Air Force Space Command General John E. Hyten has announced the release of a new “Commander’s Strategic Intent” document (Commander’s Strategic Intent), which is a 17-page PDF file. Once you take away the front and back covers, and subtract for the photographs inside, there are only a few pages of content. Much of this content, moreover, is the worst kind of contemporary management-speak (the sort of writing that Lucy Kellaway of the Financial Times takes a particular delight in skewering). In terms of strategic content, the document is rather thin, but with a few interesting hints here and there. In a strange way, reading this strategic document from the Air Force Space Command is not unlike the Taliban annual statements formerly issued under Mullah Omar’s name (cf. 2009, 2010, 2011, 2012, 2013, 2014, and 2015). One must read between the lines and past the rhetoric in an attempt to discern the reality beneath and behind the appearances. But strategic thought has always been like this.

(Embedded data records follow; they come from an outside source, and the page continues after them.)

(** X5. On a cache miss the gateway is asked once for the last
    [24 * 7] hours. If that call raises, or if building the profile from
    a history of ten records or more raises, the default profile is
    returned and nothing is cached; if the history has fewer than ten
    records the default profile is returned and cached. *)
Theorem profile_fetch_outcomes :
  forall (self : Detector) (uid : string),
    user_profiles self !! uid = None ->
    let out := _get_user_movement_profile self uid in
    gateway_calls (snd out)
      = gateway_calls self ++ [Call_get_user_location_history uid (24 * 7)] /\
    (forall e, get_user_location_history db_client uid (24 * 7) = Err e ->
       fst out = _get_default_profile /\ user_profiles (snd out) = user_profiles self) /\
    (forall history e,
       get_user_location_history db_client uid (24 * 7) = Ok history ->
       (10 <= length history)%nat -> _build_user_profile history = Err e ->
       fst out = _get_default_profile /\ user_profiles (snd out) = user_profiles self) /\
    (forall history,
       get_user_location_history db_client uid (24 * 7) = Ok history ->
       (length history < 10)%nat ->
       fst out = _get_default_profile /\
       user_profiles (snd out) = <[uid := _get_default_profile]> (user_profiles self)).
Proof.
  intros self uid Hmiss out. subst out. unfold _get_user_movement_profile. rewrite Hmiss.
  split.
  { match goal with
    | |- context [match ?a with Ok _ => _ | Err _ => _ end] => destruct a
    end; reflexivity. }
  split; [|split].
  - intros e He. rewrite He. simpl. split; reflexivity.
  - intros history e Hh Hlen Hbuild. rewrite Hh. cbn [bind].
    apply Nat.ltb_ge in Hlen. rewrite Hlen, Hbuild. simpl. split; reflexivity.
  - intros history Hh Hlen. rewrite Hh. cbn [bind].
    apply Nat.ltb_lt in Hlen. rewrite Hlen. simpl. split; reflexivity.
Qed.

(** ** Choosing among the four verdicts *)

(** A verdict either does not fire and has confidence 0.0, or fires
    with a positive confidence. *)
Definition consistent (v : Verdict) : Prop :=
  (is_anomaly v = false /\ confidence v = 0.0) \/ (is_anomaly v = true /\ 0 < confidence v).

Local Ltac verdict_range :=
  split;
    [first [left; split; reflexivity | right; split; [reflexivity|simpl; lra]]
    |first [lra | intros H; first [discriminate H | lra]]].

Local Ltac verdict_cases :=
  repeat match goal with
         | |- context [if ?b then _ else _] => destruct b
         | |- context [match ?l with [] => _ | _ :: _ => _ end] => destruct l
         end;
  simpl; verdict_range.

Lemma speed_verdict_range pd profile :
  consistent (_detect_speed_anomaly pd profile) /\
  (is_anomaly (_detect_speed_anomaly pd profile) = true ->
   0.7 <= confidence (_detect_speed_anomaly pd profile)).
Proof.
  unfold _detect_speed_anomaly.
  destruct (positive_speeds pd) as [|s speeds];
    [split; [left; split; reflexivity|discriminate]|].
  cbn [max_list bind]. verdict_cases.
Qed.

Lemma pattern_verdict_range pd profile :
  consistent (_detect_pattern_anomaly pd profile) /\
  confidence (_detect_pattern_anomaly pd profile) <= 0.6.
Proof. unfold _detect_pattern_anomaly. verdict_cases. Qed.

Lemma location_verdict_range pd profile :
  consistent (_detect_location_anomaly pd profile) /\
  confidence (_detect_location_anomaly pd profile) <= 0.6.
Proof.
  unfold _detect_location_anomaly.
  destruct (typical_locations profile); [split; [left; split; reflexivity|simpl; lra]|].
  destruct (map _ (map _ pd)); [split; [left; split; reflexivity|simpl; lra]|].
  verdict_cases.
Qed.

Lemma time_verdict_range pd profile :
  consistent (_detect_time_anomaly pd profile) /\
  confidence (_detect_time_anomaly pd profile) <= 0.6.
Proof.
  unfold _detect_time_anomaly.
  destruct pd; cbn [bind]; [split; [left; split; reflexivity|simpl; lra]|].
  verdict_cases.
Qed.

Lemma max_by_confidence_in (rest : list Verdict) :
  forall best, In (max_by_confidence best rest) (best :: rest).
Proof.
  induction rest as [|v rest IH]; intros best; simpl; [left; reflexivity|].
  specialize (IH (if Qltb (confidence best) (confidence v) then v else best)).
  destruct (Qltb (confidence best) (confidence v)); simpl in IH; tauto.
Qed.

Lemma max_by_confidence_grows (rest : list Verdict) :
  forall best, confidence best <= confidence (max_by_confidence best rest).
Proof.
  induction rest as [|v rest IH]; intros best; simpl; [lra|].
  specialize (IH (if Qltb (confidence best) (confidence v) then v else best)).
  destruct (Qltb (confidence best) (confidence v)) eqn:E; [|exact IH].
  apply Qltb_lt in E. lra.
Qed.

Lemma max_by_confidence_max (rest : list Verdict) :
  forall best,
    Forall (fun c => confidence c <= confidence (max_by_confidence best rest)) (best :: rest).
Proof.
  induction rest as [|v rest IH]; intros best.
  - constructor; [simpl; lra|constructor].
  - constructor; [apply max_by_confidence_grows|].
    simpl. specialize (IH (if Qltb (confidence best) (confidence v) then v else best)).
    destruct (Qltb (confidence best) (confidence v)) eqn:E.
    + exact IH.
    + apply Qltb_ge in E. inversion IH as [|x l Hbest Hrest]; subst.
      constructor; [lra|exact Hrest].
Qed.

Lemma max_by_confidence_first (rest : list Verdict) :
  forall best,
    Forall (fun c => confidence c <= confidence best) rest ->
    max_by_confidence best rest = best.
Proof.
  induction rest as [|v rest IH]; intros best Hall; simpl; [reflexivity|].
  inversion Hall as [|x l Hv Hrest]; subst.
  apply Qltb_ge in Hv. rewrite Hv. apply IH. exact Hrest.
Qed.

(** X6. For at least two points that can be enriched, the verdict
    [detect_anomalies] returns is one of the four sub-verdicts, none of
    which has a higher confidence; it is non-anomalous exactly when no
    sub-detector fired; and when the speed detector fires its verdict is
    the one returned. *)
Theorem engine_returns_strongest_verdict :
  forall (now : datetime) (self : Detector) (uid : string)
         (location_data : list TelemetryPoint) (processed_data : list ProcessedPoint),
    (2 <= length location_data)%nat ->
    _process_location_data location_data = Ok processed_data ->
    let profile := fst (_get_user_movement_profile self uid) in
    let speed_anomaly := _detect_speed_anomaly processed_data profile in
    let candidates :=
      [speed_anomaly;
       _detect_pattern_anomaly processed_data profile;
       _detect_location_anomaly processed_data profile;
       _detect_time_anomaly processed_data profile] in
    let v := fst (detect_anomalies now self uid location_data) in
    In v candidates /\
    Forall (fun c => confidence c <= confidence v) candidates /\
    (is_anomaly v = false <-> Forall (fun c => is_anomaly c = false) candidates) /\
    (is_anomaly speed_anomaly = true -> v = speed_anomaly).
Proof.
  intros now self uid data pd Hlen Hpd profile speed_anomaly candidates v.
  assert (Hv : v = max_by_confidence speed_anomaly
                 [_detect_pattern_anomaly pd profile;
                  _detect_location_anomaly pd profile;
                  _detect_time_anomaly pd profile]).
  { subst v. unfold detect_anomalies, detect_anomalies_try.
    apply Nat.ltb_ge in Hlen. rewrite Hlen, Hpd.
    subst speed_anomaly profile.
    destruct (_get_user_movement_profile self uid) as [p d]. reflexivity. }
  assert (Hin : In v candidates) by (rewrite Hv; apply max_by_confidence_in).
  assert (Hmax : Forall (fun c => confidence c <= confidence v) candidates)
    by (rewrite Hv; apply max_by_confidence_max).
  assert (Hcons : Forall consistent candidates).
  { subst candidates speed_anomaly.
    constructor; [apply speed_verdict_range|].
    constructor; [apply pattern_verdict_range|].
    constructor; [apply location_verdict_range|].
    constructor; [apply time_verdict_range|constructor]. }
  split; [exact Hin|]. split; [exact Hmax|]. split; [split|].
  - intros Hquiet.
    assert (Hzero : confidence v = 0.0).
    { rewrite List.Forall_forall in Hcons. destruct (Hcons v Hin) as [[_ H]|[H _]];
        [exact H|congruence]. }
    rewrite List.Forall_forall in Hmax, Hcons. apply List.Forall_forall. intros c Hc.
    destruct (Hcons c Hc) as [[H _]|[_ H]]; [exact H|].
    specialize (Hmax c Hc). rewrite Hzero in Hmax. lra.
  - intros Hall. rewrite List.Forall_forall in Hall. apply Hall. exact Hin.
  - intros Hfires. rewrite Hv. apply max_by_confidence_first.
    destruct (speed_verdict_range pd profile) as [_ Hspeed].
    specialize (Hspeed Hfires). fold speed_anomaly in Hspeed.
    pose proof (pattern_verdict_range pd profile) as [_ Hp].
    pose proof (location_verdict_range pd profile) as [_ Hl].
    pose proof (time_verdict_range pd profile) as [_ Ht].
    constructor; [lra|]. constructor; [lra|]. constructor; [lra|constructor].
Qed.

After a one page Forward by General Hyten, there follows a page each on a summary of the contemporary strategic situation, priorities, mission, vision, Commander’s Intent, Strategy — Four Lines of Effort, and two and a half pages on “Reconnect as Airmen and Embrace Airmindedness,” then several pages with bureaucratic titles but interesting strategic content, “Preserve the Space and Cyberspace Environments for Future Generations,” “Deliver Integrated Multi-Domain Combat Effects in, from and through Space and Cyberspace,” and “Fight through Contested, Degraded and Operationally-Limited Environments,” eith a final page on “You Make a Difference, Today and Tomorrow.”

Strategic Situation

This section rapidly reviews the improving capabilities of adversaries, who are responding to technological and tactical innovations continually introduced by US armed forces in the field. While the document never explicitly mentions hybrid warfare, this is the threat that is clearly on the minds of those formulating this document. While noting the continued dominance of US forces in the global arena, the document mentions that this is, “an era marked by the rapid proliferation of game-changing technologies and growing opportunities to use them,” which is a central problem that will be further discussed below, and for which the document offers no strategic or systematic response (other than the commander’s overall strategic intent).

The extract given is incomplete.